A Pencil Is Just A Pencil

In Promo, Stubbins Doom by DOOM

“An extremely popular invention, is a pencil.”

“With a pencil, every time you use it, you leave a mark. You can do something wonderful, or something terrible. With said pencil, you have great responsibility over what you do.”

“When you make a mistake with a pencil, you can always correct it. They have a little rubber tip so that you can rub out your errors and start again. It gives you the opportunity to change the mark you’ve made on the page.”

“These little inventions are neither classy or considered important.”

“And they must be sharpened to be useful. Their tips must be tormented until they’re sharp and pointed, so that you can get the best result out of your pencil. Without doing that, you’ll never make a legible mark on the page.”

“You consider yourself a pencil, don’t you, Mr. Wolfe?”

“You try with every action to leave an indelible mark on this sheet of paper we call life in Arcadia. You give and you take indiscriminately, gleefully, and with great power comes great responsibility; only you don’t care about what the mark you make means or says. You only care about how that mark makes you feel.”

“And you certainly make lots of mistakes. You made the biggest mistake of your life with Felix Foley and you’ve been trying to erase it ever since. It’s here you realized that the marks you make aren’t indelible after all. But sometimes the things you do or say can’t be rubbed away, no matter how hard you try.”

“We both know that you’re considered neither classy or important; despite what you want everyone tom believe. You think as a pencil, you have the ultimate power, but you’re wrong.”

“You’ve been sharpened over and over again since joining Old School Wrestling. Every match you’ve had has been another sharpening by someone trying to get you to understand your faults. You need to submit to these, because without them, you can’t grow or be useful.”

“But you see Mr. Wolfe, a pencil is just a pencil.”
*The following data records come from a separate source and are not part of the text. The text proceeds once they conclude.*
Definition get_handler (id : uuid) : prog Response := view ← get_one id; lift (respond view).
Definition update_handler (id : uuid) (changes : list (pystr * library_value)) : prog Response :=
  view ← update_one with_audit id changes; lift (respond view).
Definition delete_handler (id : uuid) : prog unit := ignore (delete_one with_audit id).
Definition clone_handler (id : uuid) (new_name : option pystr) : prog Response :=
  view ← clone_one with_audit id new_name; lift (respond view).
Definition list_handler (tag search cursor : option pystr) (limit : Z) : prog (CursorPage Response) :=
  let tags := match tag with Some (c :: t) => [c :: t] | _ => [] end in
  offset ← lift (parse_cursor_offset cursor);
  let '(page, fetch_size, remainder) := pagination_params offset limit in
  '(views, total) ← (get_all page fetch_size tags search : prog (list View * Z));
  let views := if (remainder =? 0)%Z then views else py_slice remainder (remainder + limit) views in
  items ← lift (map_res respond views);
  make_page offset limit total items.
End handlers.

(** ** The two halves *)

Module CommandGateway.
Section gateway.
Context `{Unicode} `{PyFloat} (parse_uuid : pystr -> option uuid).
Definition get_command := @get CommandModel CommandViewDTO CommandCreateDTO command_entity.
Definition list_commands := @list_page CommandModel CommandViewDTO CommandCreateDTO command_entity.
Definition list_tags := @Library.list_tags CommandModel CommandViewDTO CommandCreateDTO command_entity.
Definition create_command := @create CommandModel CommandViewDTO CommandCreateDTO command_entity.
Definition update_command := @update CommandModel CommandViewDTO CommandCreateDTO command_entity.
Definition delete_command := @delete CommandModel.
End gateway.
End CommandGateway.
Module ScriptGateway.
Section gateway.
Context `{Unicode} `{PyFloat} (parse_uuid : pystr -> option uuid).
Definition get_script := @get ScriptModel ScriptViewDTO ScriptCreateDTO (script_entity parse_uuid).
Definition list_scripts := @list_page ScriptModel ScriptViewDTO ScriptCreateDTO (script_entity parse_uuid).
Definition list_tags := @Library.list_tags ScriptModel ScriptViewDTO ScriptCreateDTO (script_entity parse_uuid).
Definition create_script := @create ScriptModel ScriptViewDTO ScriptCreateDTO (script_entity parse_uuid).
Definition update_script := @update ScriptModel ScriptViewDTO ScriptCreateDTO (script_entity parse_uuid).
Definition delete_script := @delete ScriptModel.
End gateway.
End ScriptGateway.
Module CommandService.
Section service.
Context `{Unicode} `{PyFloat} `{PyFloatInt} (parse_uuid : pystr -> option uuid) (with_audit : bool).
Definition get_command := @get_one CommandModel CommandViewDTO CommandCreateDTO command_entity.
Definition get_all_commands := @get_all CommandViewDTO CommandCreateDTO.
Definition get_all_tags := @Library.get_all_tags CommandViewDTO CommandCreateDTO.
Definition create_command := @create_one CommandModel CommandViewDTO CommandCreateDTO command_entity with_audit.
Definition update_command := @update_one CommandModel CommandViewDTO CommandCreateDTO command_entity with_audit.
Definition delete_command := @delete_one CommandModel CommandViewDTO CommandCreateDTO command_entity with_audit.
Definition clone_command := @clone_one CommandModel CommandViewDTO CommandCreateDTO command_entity with_audit.
(** The handlers. *)
Definition bulk_create := @Library.bulk_create CommandModel CommandViewDTO CommandCreateDTO command_entity with_audit.
Definition bulk_update := @Library.bulk_update CommandModel CommandViewDTO CommandCreateDTO command_entity with_audit.
Definition bulk_delete := @Library.bulk_delete CommandModel CommandViewDTO CommandCreateDTO command_entity with_audit.
Definition get_handler := @Library.get_handler CommandModel CommandViewDTO CommandCreateDTO command_entity CommandResponse command_response.
Definition update_handler := @Library.update_handler CommandModel CommandViewDTO CommandCreateDTO command_entity with_audit CommandResponse command_response.
Definition delete_handler := @Library.delete_handler CommandModel CommandViewDTO CommandCreateDTO command_entity with_audit.
Definition clone_handler := @Library.clone_handler CommandModel CommandViewDTO CommandCreateDTO command_entity with_audit CommandResponse command_response.
Definition list_handler := @Library.list_handler CommandViewDTO CommandCreateDTO _ _ CommandResponse command_response.
End service.
End CommandService.
Module ScriptService.
Section service.
Context `{Unicode} `{PyFloat} `{PyFloatInt} (parse_uuid : pystr -> option uuid) (with_audit : bool).
Definition get_script := @get_one ScriptModel ScriptViewDTO ScriptCreateDTO (script_entity parse_uuid).
Definition get_all_scripts := @get_all ScriptViewDTO ScriptCreateDTO.
Definition get_all_tags := @Library.get_all_tags ScriptViewDTO ScriptCreateDTO.
Definition create_script := @create_one ScriptModel ScriptViewDTO ScriptCreateDTO (script_entity parse_uuid) with_audit.
Definition update_script := @update_one ScriptModel ScriptViewDTO ScriptCreateDTO (script_entity parse_uuid) with_audit.
Definition delete_script := @delete_one ScriptModel ScriptViewDTO ScriptCreateDTO (script_entity parse_uuid) with_audit.
Definition clone_script := @clone_one ScriptModel ScriptViewDTO ScriptCreateDTO (script_entity parse_uuid) with_audit.
(** The handlers. *)
Definition bulk_create := @Library.bulk_create ScriptModel ScriptViewDTO ScriptCreateDTO (script_entity parse_uuid) with_audit.
Definition bulk_update := @Library.bulk_update ScriptModel ScriptViewDTO ScriptCreateDTO (script_entity parse_uuid) with_audit.
Definition bulk_delete := @Library.bulk_delete ScriptModel ScriptViewDTO ScriptCreateDTO (script_entity parse_uuid) with_audit.
Definition get_handler := @Library.get_handler ScriptModel ScriptViewDTO ScriptCreateDTO (script_entity parse_uuid) ScriptResponse script_response.
Definition update_handler := @Library.update_handler ScriptModel ScriptViewDTO ScriptCreateDTO (script_entity parse_uuid) with_audit ScriptResponse script_response.
Definition delete_handler := @Library.delete_handler ScriptModel ScriptViewDTO ScriptCreateDTO (script_entity parse_uuid) with_audit.
Definition clone_handler := @Library.clone_handler ScriptModel ScriptViewDTO ScriptCreateDTO (script_entity parse_uuid) with_audit ScriptResponse script_response.
Definition list_handler := @Library.list_handler ScriptViewDTO ScriptCreateDTO _ _ ScriptResponse script_response.
End service.
End ScriptService.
“It can’t be an effective tool unless it’s held in capable hands.”

“You’ve proven yourself a pencil, beyond a shadow of a doubt – but until someone wraps their hand around you and guides you, you’re nothing but a useless tool.”

“At Clash, dear boy, I’ll wrap my hand around your throat, I’ll sharpen your head and make a mark on the canvas that won’t be indelible but will be a statement.”

“Because in this world of ours, you can be a pencil, or you can be the hand writing with it.”

“Believe me when I tell you, without a hand writing with it, a pencil is just a pencil, Mr. Wolfe.”

“And I’ll write the canvas with you indiscriminately, old boy.”